El primer principio: “Tratad a los demás como queréis que ellos os traten a vosotros” (v. 31) constituye la llamada “regla de oro” de la convivencia humana, sobre la que se fundamentan relaciones sociales justas y que se conocía ya en la tradición judía y en otras corrientes filosóficas y éticas. La novedad del evangelio es que Jesús expande este principio hasta el infinito, exigiendo a sus discípulos no sólo no hacer el mal, sino buscar el bien de los demás como quisiéramos que los otros lo hicieran con nosotros. La expresión máxima de este “tratar bien” a los demás se encuentra en el amor a los enemigos, que se concretiza en el amor al adversario personal que en las situaciones cotidianas actúa en forma injusta y deshonesta, y también en el respeto y la tolerancia a quien es diverso de mí o me resulta antagónico u hostil por su forma de pensar o actuar. La exhortación de Jesús “amad a vuestros enemigos” se concretiza en el “haced bien a los que os odian” (v. 27). Esto demuestra que la actitud evangélica frente al adversario no es sentimentalismo desencarnado, sino que se realiza a través de gestos concretos de asistencia y ayuda buscando su bien. Este comportamiento sorprendente se manifiesta a través del “bendecir” (eulogein) al enemigo que me maldice (v. 28) y del orar por los perseguidores. El verbo griego eulogein no significa sólo “bendecir”, sino también “alabar”. Se trata por tanto de “bendecir”, “decir-bien”, de quien me maldice, de quien “dice-mal” de mí. La exhortación a orar por los enemigos hace ver que el amor no debe ser el resultado de estrategias y tácticas hábiles, de buena educación o de oportunismo, sino de una oración fuerte y fecunda que lleva a la conversión del corazón. Quien no ora por su adversario, no podrá luego ben-decirlo, ni amarlo. El modelo del orante que reza por sus enemigos es Jesús crucificado, que en el evangelio de Lucas afirma: “Padre, perdónalos, porque no saben lo que hacen” (Lc 23,34).
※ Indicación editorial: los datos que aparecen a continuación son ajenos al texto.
(* ===== verification/Float.v ===== *)
(** * Floating point: Rust's and Go's [f64]

    A [f64] is a [spec_float] of the Standard Library at binary64, every
    operation rounded as IEEE 754 does; a decimal literal is the quotient of two
    integers, which is how it is read. *)
From Stdlib Require Import Floats.SpecFloat.
From S2P Require Import Prelude.

Definition F64 : Type := spec_float.
Definition f64_prec : Z := 53.
Definition f64_emax : Z := 1024.
Definition f64_of_Z (z : Z) : F64 := binary_normalize f64_prec f64_emax z 0 false.
Definition f64_add : F64 -> F64 -> F64 := SFadd f64_prec f64_emax.
Definition f64_sub : F64 -> F64 -> F64 := SFsub f64_prec f64_emax.
Definition f64_mul : F64 -> F64 -> F64 := SFmul f64_prec f64_emax.
Definition f64_div : F64 -> F64 -> F64 := SFdiv f64_prec f64_emax.
Definition f64_leb : F64 -> F64 -> bool := SFleb.
Definition f64_ltb : F64 -> F64 -> bool := SFltb.
(** [num / den], both exact. *)
Definition f64_ratio (num den : Z) : F64 := f64_div (f64_of_Z num) (f64_of_Z den).
(** [f64::is_finite]. *)
Definition f64_is_finite (x : F64) : bool :=
  match x with S754_zero _ | S754_finite _ _ _ => true | _ => false end.
(** [f64::max]: of a number and a NaN, the number. *)
Definition f64_max (a b : F64) : F64 :=
  match SFcompare a b with
  | Some Lt => b
  | Some _ => a
  | None => match a with S754_nan => b | _ => a end
  end.
(** [x.floor() as usize]: a negative number or a NaN is 0. *)
Definition f64_floor_index (x : F64) : N :=
  match x with
  | S754_finite false m e =>
      match e with
      | Z0 => Npos m
      | Zpos e => N.min (N.shiftl (Npos m) (Npos e)) u64_max
      | Zneg e => N.shiftr (Npos m) (Npos e)
      end
  | S754_infinity false => u64_max
  | _ => 0
  end.
(** [f64::total_cmp], with one NaN, above every number. *)
Definition f64_total_key (x : F64) : Z :=
  match x with S754_zero true => (-1)%Z | _ => 0%Z end.
Definition f64_total_cmp (a b : F64) : comparison :=
  match SFcompare a b with
  | Some Eq => Z.compare (f64_total_key a) (f64_total_key b)
  | Some c => c
  | None => match a, b with S754_nan, S754_nan => Eq | S754_nan, _ => Gt | _, _ => Lt end
  end.
(** [==], [abs], [trunc], [fract] (exact, as its subtraction is), [round] (half
    away from zero) and the cast to [i64]. *)
Definition f64_eqb : F64 -> F64 -> bool := SFeqb.
Definition f64_abs : F64 -> F64 := SFabs.
Definition f64_trunc (x : F64) : F64 :=
  match x with
  | S754_finite s m (Zneg e) =>
      binary_normalize f64_prec f64_emax (cond_Zopp s (Zpos m / 2 ^ Zpos e)) 0 s
  | _ => x
  end.
Definition f64_fract (x : F64) : F64 :=
  match x with
  | S754_finite s m (Zneg e) =>
      binary_normalize f64_prec f64_emax (cond_Zopp s (Zpos m mod 2 ^ Zpos e)) (Zneg e) false
  | S754_finite _ _ _ | S754_zero _ => S754_zero false
  | _ => S754_nan
  end.
Definition f64_round (x : F64) : F64 :=
  match x with
  | S754_finite s m (Zneg e) =>
      binary_normalize f64_prec f64_emax
        (cond_Zopp s ((2 * Zpos m + 2 ^ Zpos e) / (2 * 2 ^ Zpos e))) 0 s
  | _ => x
  end.
Definition f64_as_i64 (x : F64) : Z :=
  match x with
  | S754_finite s m e =>
      let n := match e with Zneg e => Zpos m / 2 ^ Zpos e | _ => Zpos m * 2 ^ e end in
      Z.max (- 2 ^ 63) (Z.min (2 ^ 63 - 1) (cond_Zopp s n))
  | S754_infinity s => if s then - 2 ^ 63 else 2 ^ 63 - 1
  | _ => 0
  end%Z.

(** ** Exactness *)
Section exact.
Open Scope Z_scope.

Lemma digits2_pos_bounds p : 2 ^ (Zpos (digits2_pos p) - 1) <= Zpos p < 2 ^ Zpos (digits2_pos p).
Proof.
  induction p as [p IH|p IH|]; cbn [digits2_pos]; [| |by cbn].
  all: rewrite Pos2Z.inj_succ, Z.pow_succ_r by lia.
  all: replace (Z.succ (Zpos (digits2_pos p)) - 1) with (Z.succ (Zpos (digits2_pos p) - 1)) by lia;
    rewrite Z.pow_succ_r by lia; lia.
Qed.

Lemma digits2_pos_unique p d : 2 ^ (d - 1) <= Zpos p < 2 ^ d -> Zpos (digits2_pos p) = d.
Proof.
  intros [Hl Hu]. pose proof (digits2_pos_bounds p) as [Hl' Hu'].
  assert (0 < d) by (destruct (Z.ltb_spec 0 d) as [|Hd]; [done|]; pose proof (Z.pow_pos_nonneg 2 d);
    destruct (Z.eq_dec d 0) as [->|]; [cbn in *; lia|rewrite Z.pow_neg_r in Hu by lia; lia]).
  destruct (Z.lt_trichotomy (Zpos (digits2_pos p)) d) as [Hc|[Hc|Hc]]; [|done|].
  - pose proof (Z.pow_le_mono_r 2 (Zpos (digits2_pos p)) (d - 1) ltac:(lia) ltac:(lia)). lia.
  - pose proof (Z.pow_le_mono_r 2 d (Zpos (digits2_pos p) - 1) ltac:(lia) ltac:(lia)). lia.
Qed.

Lemma digits2_pos_shift p q d :
  0 <= d -> Zpos q = Zpos p * 2 ^ d -> Zpos (digits2_pos q) = Zpos (digits2_pos p) + d.
Proof.
  intros Hd E. apply digits2_pos_unique. pose proof (digits2_pos_bounds p) as [Hl Hu]. rewrite E.
  replace (Zpos (digits2_pos p) + d - 1) with (Zpos (digits2_pos p) - 1 + d) by lia.
  rewrite !Z.pow_add_r by lia. pose proof (Z.pow_pos_nonneg 2 d). nia.
Qed.

Lemma digits2_pos_mono p q : Zpos p <= Zpos q -> Zpos (digits2_pos p) <= Zpos (digits2_pos q).
Proof.
  intros Hpq. pose proof (digits2_pos_bounds p). pose proof (digits2_pos_bounds q).
  destruct (Z.leb_spec (Zpos (digits2_pos p)) (Zpos (digits2_pos q))) as [|Hlt]; [done|].
  pose proof (Z.pow_le_mono_r 2 (Zpos (digits2_pos q)) (Zpos (digits2_pos p) - 1) ltac:(lia) ltac:(lia)). lia.
Qed.

Lemma iter_xO_spec p d : Zpos (Pos.iter xO p d) = Zpos p * 2 ^ Zpos d.
Proof.
  induction d as [|d IH] using Pos.peano_ind; [by cbn; lia|].
  rewrite Pos.iter_succ, Pos2Z.inj_succ, Z.pow_succ_r by lia. lia.
Qed.

Notation fexp64 := (fexp f64_prec f64_emax).

(** A number that needs no bit dropped is not rounded. *)
Lemma binary_round_exact s mz ez m e :
  e <= ez -> Zpos m = Zpos mz * 2 ^ (ez - e) -> bounded f64_prec f64_emax m e = true ->
  binary_round f64_prec f64_emax s mz ez = S754_finite s m e.
Proof.
  intros He Em Hb. unfold bounded, canonical_mantissa in Hb. apply andb_true_iff in Hb as [Hc Hm].
  apply Z.eqb_eq in Hc. apply Z.leb_le in Hm.
  assert (Hd : Zpos (digits2_pos mz) + ez = Zpos (digits2_pos m) + e)
    by (rewrite (digits2_pos_shift mz m (ez - e)); lia).
  unfold binary_round. rewrite Hd, Hc.
  assert (Hs : shl_align mz ez e = (m, e)).
  { unfold shl_align. destruct (e - ez) as [|d|d] eqn:Ed; [|lia|].
    - replace ez with e in * by lia. rewrite Z.sub_diag in Em. f_equal. lia.
    - f_equal. apply Pos2Z.inj. rewrite iter_xO_spec, Em. do 2 f_equal. lia. }
  rewrite Hs. unfold binary_round_aux, shr_fexp. cbn [Zdigits2 shr_record_of_loc].
  rewrite Hc, Z.sub_diag. cbn [shr shr_m loc_of_shr_record round_nearest_even Zdigits2].
  rewrite Hc, Z.sub_diag. cbn [shr shr_m]. by apply Z.leb_le in Hm as ->.
Qed.

Lemma fexp64_mono a b : a <= b -> fexp64 a <= fexp64 b.
Proof. unfold fexp. lia. Qed.

(** The remainder of a canonical mantissa is written exactly. *)
Lemma binary_round_nonzero s mz e m :
  bounded f64_prec f64_emax m e = true -> Zpos mz <= Zpos m ->
  exists m' e', binary_round f64_prec f64_emax s mz e = S754_finite s m' e'.
Proof.
  intros Hb Hle. unfold bounded, canonical_mantissa in Hb. apply andb_true_iff in Hb as [Hc Hm].
  apply Z.eqb_eq in Hc. apply Z.leb_le in Hm.
  set (e' := fexp64 (Zpos (digits2_pos mz) + e)).
  assert (He' : e' <= e).
  { unfold e'. pose proof (digits2_pos_mono mz m Hle).
    pose proof (fexp64_mono (Zpos (digits2_pos mz) + e) (Zpos (digits2_pos m) + e) ltac:(lia)). lia. }
  set (m' := Z.to_pos (Zpos mz * 2 ^ (e - e'))).
  assert (Hm' : Zpos m' = Zpos mz * 2 ^ (e - e')) by (unfold m'; rewrite Z2Pos.id; [done|]; pose proof (Z.pow_pos_nonneg 2 (e - e')); nia).
  exists m', e'. apply binary_round_exact; [done|done|]. unfold bounded, canonical_mantissa.
  rewrite (digits2_pos_shift mz m' (e - e')) by (lia || done).
  replace (Zpos (digits2_pos mz) + (e - e') + e') with (Zpos (digits2_pos mz) + e) by lia.
  fold e'. rewrite Z.eqb_refl. apply Z.leb_le in Hm. apply andb_true_iff. split; [done|]. apply Z.leb_le. lia.
Qed.

(** A whole number below 2^53 survives the cast to an integer and back. *)
Lemma f64_whole_round_trip x :
  valid_binary f64_prec f64_emax x = true -> f64_eqb (f64_fract x) (S754_zero false) = true ->
  f64_ltb (f64_abs x) (f64_of_Z (2 ^ 53)) = true ->
  - 2 ^ 53 < f64_as_i64 x < 2 ^ 53 /\ (f64_of_Z (f64_as_i64 x) = x \/ x = S754_zero true /\ f64_as_i64 x = 0).
Proof.
  intros Hv Hf Hl. destruct x as [[]|s| |s m e]; try done; [by split; [cbn; lia|right]|by split; [cbn; lia|left]|].
  cbn [valid_binary] in Hv. pose proof Hv as Hb. unfold bounded, canonical_mantissa in Hv.
  apply andb_true_iff in Hv as [Hc Hm]. apply Z.eqb_eq in Hc.
  assert (Hbig : f64_of_Z (2 ^ 53) = S754_finite false (2 ^ 52)%positive 1) by (vm_compute; reflexivity).
  rewrite Hbig in Hl. unfold f64_ltb, f64_abs, SFltb, SFabs, SFcompare in Hl.
  pose proof (digits2_pos_bounds m) as Hd.
  assert (He : e <= 0).
  { destruct (Z.compare_spec e 1) as [->|Hlt|Hgt]; [|lia|done]. exfalso.
    unfold fexp, emin, f64_prec, f64_emax in Hc. assert (H : Zpos (digits2_pos m) = 53) by lia.
    assert (HK : (m < 2 ^ 52)%positive)
      by (unfold Pos.lt, Pos.compare; destruct (Pos.compare_cont Eq m (2 ^ 52)); [done|done|done]).
    apply Pos2Z.pos_lt_pos in HK. rewrite Pos2Z.inj_pow, H in *. lia. }
  assert (Hd53 : Zpos (digits2_pos m) <= 53) by (unfold fexp, emin, f64_prec, f64_emax in Hc; lia).
  assert (Hm53 : Zpos m < 2 ^ 53) by (pose proof (Z.pow_le_mono_r 2 (Zpos (digits2_pos m)) 53 ltac:(lia) Hd53); lia).
  set (d := - e). assert (Ed : e = - d) by lia. assert (0 <= d) by lia.
  pose proof (Z.pow_pos_nonneg 2 d ltac:(lia) ltac:(lia)) as Hp.
  assert (Hn : (match e with Zneg e => Zpos m / 2 ^ Zpos e | _ => Zpos m * 2 ^ e end) = Zpos m / 2 ^ d).
  { destruct e as [|e|e]; [|lia|]; subst d; cbn; [by rewrite Z.mul_1_r, Z.div_1_r|done]. }
  assert (Hmod : Zpos m mod 2 ^ d = 0).
  { destruct e as [|e|e]; [subst d; cbn; apply Z.mod_1_r|lia|].
    assert (Ed' : d = Zpos e) by reflexivity. unfold f64_fract in Hf.
    destruct (Zpos m mod 2 ^ d) as [|r|r] eqn:Er; [done| |pose proof (Z.mod_pos_bound (Zpos m) (2 ^ d) Hp); lia].
    exfalso. assert (Hr : Zpos r <= Zpos m) by (rewrite <- Er; apply Z.mod_le; lia).
    rewrite Ed' in Er. rewrite Er in Hf.
    destruct (binary_round_nonzero s r (Z.neg e) m Hb Hr) as (m' & e' & Hrr).
    destruct s; cbn [cond_Zopp] in Hf; rewrite ?Pos2Z.opp_pos in Hf; cbn [binary_normalize] in Hf; rewrite Hrr in Hf; done. }
  set (n := Zpos m / 2 ^ d). assert (Hmn : Zpos m = n * 2 ^ d) by (pose proof (Z.div_mod (Zpos m) (2 ^ d)); lia).
  assert (Hnb : 0 < n < 2 ^ 53) by nia.
  assert (Hcast : f64_as_i64 (S754_finite s m e) = cond_Zopp s n).
  { cbn [f64_as_i64]. rewrite Hn. fold n. destruct s; cbn [cond_Zopp]; lia. }
  rewrite Hcast. split; [destruct s; cbn [cond_Zopp]; lia|]. left.
  destruct n as [|n|n]; [lia| |lia].
  assert (Hr : binary_round f64_prec f64_emax s n 0 = S754_finite s m e)
    by (apply binary_round_exact; [done|rewrite Hmn; do 2 f_equal; lia|done]).
  by destruct s.
Qed.
End exact.

Lemma f64_of_Z_valid z : (- 2 ^ 53 < z < 2 ^ 53)%Z -> valid_binary f64_prec f64_emax (f64_of_Z z) = true.
Proof.
  intros Hz.
  assert (Hp : forall s p, (Zpos p < 2 ^ 53)%Z -> valid_binary f64_prec f64_emax (binary_round f64_prec f64_emax s p 0) = true).
  { intros s p Hp. pose proof (digits2_pos_bounds p) as [Hl _]. set (d := Zpos (digits2_pos p)) in *.
    assert (Hd : (0 < d <= 53)%Z).
    { split; [lia|]. destruct (Z.leb_spec d 53) as [|Hgt]; [done|].
      pose proof (Z.pow_le_mono_r 2 53 (d - 1) ltac:(lia) ltac:(lia)). lia. }
    pose proof (Z.pow_pos_nonneg 2 (53 - d) ltac:(lia) ltac:(lia)) as Hpos.
    set (m := Z.to_pos (Zpos p * 2 ^ (53 - d))).
    assert (Em : (Zpos m = Zpos p * 2 ^ (53 - d))%Z) by (unfold m; rewrite Z2Pos.id; [done|nia]).
    assert (Hb : bounded f64_prec f64_emax m (d - 53) = true).
    { unfold bounded, canonical_mantissa. rewrite (digits2_pos_shift p m (53 - d)) by (lia || done). fold d.
      apply andb_true_iff. split; [apply Z.eqb_eq|apply Z.leb_le]; unfold fexp, emin, f64_prec, f64_emax; lia. }
    rewrite (binary_round_exact s p 0 m (d - 53)); [done|lia|rewrite Em; do 2 f_equal; lia|done]. }
  destruct z as [|p|p]; [done| |]; apply Hp; lia.
Qed.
            El evangelio ofrece tres ejemplos concretos de este amor ilimitado y fuerte: “la bofetada”, “el manto”, y el “préstamo”. Son solo tres ejemplos escogidos para mostrar cómo se debe vivir en lo concreto y lo cotidiano de cada día el amor al enemigo. De frente a las acciones más agresivas e injustas, el cristiano no actúa jamás con violencia, ni renuncia a la lógica de la donación gratuita y sin límites en favor de los demás. Jesús, finalmente, añade una última característica a este amor. No se debe limitar al pequeño círculo de “los que nos aman”, pues esto sería seguir el estilo de “los pecadores”, “que aman a quienes les aman”, basados en la lógica del contracambio: dar para recibir (v. 32-34). Quien actúa de este modo es generoso sólo en apariencia; en realidad, no tiene ningún mérito, porque todo lo realiza por propio interés personal.
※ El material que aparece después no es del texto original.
Definition raw_check (r : RawHeader) : result FrameError unit :=
  let kind := r_kind r in
  match flags_from_bits (r_flags r) with
  | None => Err (Fe_UndefinedFlags (r_flags r))
  | Some flags =>
    if bits_contain flags FLAG_DIGITAL_SILENCE && bool_decide (kind <> K_Reference) then
      Err (Fe_DigitalSilenceOutsideReference kind)
    else if negb (r_channels r =? 1) then Err (Fe_Channels (r_channels r))
    else if negb (r_format r =? format_u8 (kind_format kind)) then
      Err (Fe_Format kind (r_format r))
    else if r_epoch r =? 0 then Err Fe_ZeroEpoch
    else if negb (r_sample_rate r =? kind_sample_rate kind) then
      Err (Fe_SampleRate kind (r_sample_rate r))
    else if (r_frame_count r =? 0) || (kind_max_frames kind <? r_frame_count r) then
      Err (Fe_FrameCount kind (r_frame_count r))
    else if bool_decide (kind <> K_Render) && negb (r_generation r =? 0) then
      Err (Fe_Generation kind (r_generation r))
    else if (bool_decide (kind <> K_Reference) && negb (r_source_mask r =? 0))
            || bool_decide (mask_from_bits (r_source_mask r) = None) then
      Err (Fe_SourceMask kind (r_source_mask r))
    else if bool_decide (kind = K_Cells) && negb (is_multiple_of (r_first_sample r) CELL_SAMPLES)
      then Err (Fe_CellAlignment (r_first_sample r))
    else if bool_decide (kind = K_Afe)
            && negb (is_multiple_of (r_first_sample r) AFE_PERIOD_SAMPLES)
      then Err (Fe_AfeAlignment (r_first_sample r))
    else
      let expected := payload_bytes kind flags (r_frame_count r) in
      if negb (r_payload_bytes r =? expected) then
        Err (Fe_PayloadBytes expected (r_payload_bytes r))
      else Ok tt
  end.

Definition header_check (h : Header) (payload_len : N) : result FrameError unit :=
  if bool_decide (h_uncertainty_us h = Some UNCERTAINTY_UNKNOWN) then
    Err Fe_UncertaintySentinel
  else raw_check {|
    r_kind := h_kind h; r_flags := h_flags h; r_channels := 1;
    r_format := format_u8 (kind_format (h_kind h)); r_epoch := h_epoch h;
    r_first_sample := h_first_sample h; r_sample_rate := kind_sample_rate (h_kind h);
    r_frame_count := h_frame_count h; r_generation := h_generation h;
    r_source_mask := h_source_mask h; r_payload_bytes := payload_len;
  |}.

(** [Header::write]. *)
Definition header_write (h : Header) (payload_len : N) : list byte :=
  MAGIC
  ++ [byte_of (kind_u8 (h_kind h)); byte_of (h_flags h); byte_of 1;
      byte_of (format_u8 (kind_format (h_kind h)))]
  ++ to_le 8 (h_epoch h)
  ++ to_le 8 (h_sequence h)
  ++ to_le 8 (h_first_sample h)
  ++ to_le 8 (h_mono_ns h)
  ++ to_le 4 (default UNCERTAINTY_UNKNOWN (h_uncertainty_us h))
  ++ to_le 4 (kind_sample_rate (h_kind h))
  ++ to_le 4 (h_frame_count h)
  ++ to_le 4 (h_generation h)
  ++ to_le 4 (h_source_mask h)
  ++ to_le 4 payload_len.

(** [decode_raw] on the 64 header bytes. *)
Definition le_at (w : nat) (head : list byte) (at_ : nat) : N := from_le (take w (drop at_ head)).

Definition decode_raw (head : list byte) : result FrameError (Header * N) :=
  if negb (bool_decide (take 4 head = MAGIC)) then Err (Fe_Magic (take 4 head))
  else match kind_from_u8 (byte_at head 4) with
  | None => Err (Fe_Kind (byte_at head 4))
  | Some kind =>
    let raw := {|
      r_kind := kind; r_flags := byte_at head 5; r_channels := byte_at head 6;
      r_format := byte_at head 7; r_epoch := le_at 8 head 8;
      r_first_sample := le_at 8 head 24; r_sample_rate := le_at 4 head 44;
      r_frame_count := le_at 4 head 48; r_generation := le_at 4 head 52;
      r_source_mask := le_at 4 head 56; r_payload_bytes := le_at 4 head 60;
    |} in
    let? _ := raw_check raw in
    let uncertainty := le_at 4 head 40 in
    Ok ({|
      h_kind := kind; h_flags := r_flags raw; h_epoch := r_epoch raw;
      h_sequence := le_at 8 head 16; h_first_sample := r_first_sample raw;
      h_mono_ns := le_at 8 head 32;
      h_uncertainty_us :=
        if negb (uncertainty =? UNCERTAINTY_UNKNOWN) then Some uncertainty else None;
      h_frame_count := r_frame_count raw; h_generation := r_generation raw;
      h_source_mask := r_source_mask raw mod 256;
    |}, r_payload_bytes raw)
  end.

Definition decode_header (bytes : list byte) : result FrameError Header :=
  if (length bytes <? HEADER_BYTES)%nat then Err (Fe_Short (length bytes))
  else let? (header, _) := decode_raw (take HEADER_BYTES bytes) in Ok header.

(** ** Packets *)
Fixpoint check_each {R E} (parse : list byte -> result E R) (wrap : nat -> E -> FrameError)
    (index : nat) (chunks : list (list byte)) : result FrameError unit :=
  match chunks with
  | [] => Ok tt
  | raw :: chunks =>
      let? _ := map_err (wrap index) (parse raw) in
      check_each parse wrap (S index) chunks
  end.

Definition check_records (kind : Kind) (payload : list byte) : result FrameError unit :=
  match kind with
  | K_Cells => check_each cell_parse Fe_Cell 0 (as_chunks CELL_RECORD_BYTES payload)
  | K_Afe => check_each afe_parse Fe_Afe 0 (as_chunks AFE_RECORD_BYTES payload)
  | K_Mic | K_Reference | K_Render => Ok tt
  end.

Record Packet := mkPacket { p_header : Header; p_end_sample : N; p_payload : list byte }.

Definition parse (frame : list byte) : result FrameError Packet :=
  if (length frame <? HEADER_BYTES)%nat then Err (Fe_Short (length frame))
  else
    let? (header, header_payload) := decode_raw (take HEADER_BYTES frame) in
    let actual := (length frame - HEADER_BYTES)%nat in
    if negb (N.of_nat actual =? header_payload) then Err (Fe_FrameLength header_payload actual)
    else
      let? end_sample := ok_or Fe_SampleOverflow (header_end_sample header) in
      let payload := drop HEADER_BYTES frame in
      let? _ := check_records (h_kind header) payload in
      Ok {| p_header := header; p_end_sample := end_sample; p_payload := payload |}.

Inductive Content :=
  | C_Pcm (samples : list Z)
  | C_DigitalSilence (frames : N)
  | C_Cells (cells : list Cell)
  | C_Afe (records : list AfeRecord).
           En el v. 35 se resumen todos los temas anteriores en una bellísima síntesis que es como la definición del ser cristiano: “Más bien, amad a vuestros enemigos; haced el bien y prestad sin esperar nada a cambio; y vuestra recompensa será grande, y seréis hijos del Altísimo, pues él es bueno con los ingratos y los perversos”. Y así conectamos con el segundo principio fundamental: “Sed misericordiosos como vuestro Padre es misericordioso” (v. 36). Ahora el modelo es infinito: el amor de Dios. Sólo a través de esta “imitación” de Dios nos volvemos sus hijos (v. 35: “seréis hijos del Altísimo”). Para Lucas, el amor misericordioso a imagen del Padre, es el principio unificador de toda la existencia cristiana. Es parte fundamental del credo bíblico la afirmación de Dios como “Dios clemente y misericordioso, lento a la cólera y rico en amor y fidelidad” (Ex 34,6). El discípulo de Jesús asume esta misma condición de Dios cuando, como Él, manifiesta compasión y ternura, amor eficaz y fidelidad hacia los demás.
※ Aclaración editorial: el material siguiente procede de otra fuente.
(** Admission asks for the eight required capabilities by name: a hello is
    missing exactly those it did not announce, in the required order, an
    announced name counts only as itself, and unknown names are kept apart. *)
Theorem capabilities_admission names c :
  (capabilities_contains (from_names names) c = true <-> as_str c ∈ names) /\
  missing_required (from_names names)
    = retain (fun c => bool_decide (as_str c ∉ names)) REQUIRED_CAPABILITIES /\
  (missing_required (from_names names) = [] <->
   forall c, c ∈ REQUIRED_CAPABILITIES -> as_str c ∈ names).
Proof.
  split_and!; [rewrite capabilities_contains_spec; apply bool_decide_eq_true|apply missing_required_spec|].
  rewrite missing_required_spec. split.
  - intros Hnil x Hx. apply dec_stable. intros Hn.
    enough (Hin : x ∈ retain (fun c => bool_decide (as_str c ∉ names)) REQUIRED_CAPABILITIES).
    { rewrite Hnil in Hin. by apply elem_of_nil in Hin. }
    apply elem_of_retain. split; [done|by apply bool_decide_eq_true].
  - intros Hall. destruct (retain _ _) as [|x l] eqn:E; [done|].
    assert (Hx : x ∈ retain (fun c => bool_decide (as_str c ∉ names)) REQUIRED_CAPABILITIES)
      by (rewrite E; apply elem_of_cons; by left).
    apply elem_of_retain in Hx as [Hx Hn%bool_decide_eq_true]. by apply Hall in Hx.
Qed.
            El texto se cierra con dos exhortaciones de Jesús que expresan la actitud misericordiosa que debe tener todo cristiano. La primera es: “No juzguéis... no condenéis”. Aquí lo que Jesús prohíbe no es el discernimiento de lo que es bueno o malo, sino la crítica y la condena de los otros, que manifiestan la condición de superioridad de quien juzga sobre quien es juzgado. Y no sólo eso. Juzgar y condenar es colocarse en el lugar de Dios, que es el único que conoce los corazones, mientras el hombre ve sólo las apariencias (1 Sam 16,7). La segunda exhortación es “perdonad y seréis perdonados”. A la primera parte en negativo, se añade ahora una segunda parte en positivo: el perdón cristiano, ilimitado y lleno de misericordia, que recuerda otra sentencia de Jesús: “Si tu hermano peca, repréndelo; pero si se arrepiente, perdónalo. Si peca siete veces al día contra ti, y siete veces se arrepiente, diciendo: me arrepiento, tú lo perdonarás” (Lc 17,3-4).

            Para subrayar la importancia decisiva de estas actitudes, Jesús coloca a su auditorio en el momento escatológico, cuando todos compareceremos delante de Dios. El secreto para no ser juzgados, ni condenados y, al mismo tiempo, para recibir misericordia, es tenerla para los demás. En otras palabras, la única posibilidad que tiene el hombre para evitar la condena de parte de Dios y ser acogido con misericordia, es abstenerse de juzgar y condenar al hermano y perdonarlo siempre. El destino del discípulo se decide cada día en base a la misericordia. “A la tarde te examinarán en el amor” (San Juan de la Cruz).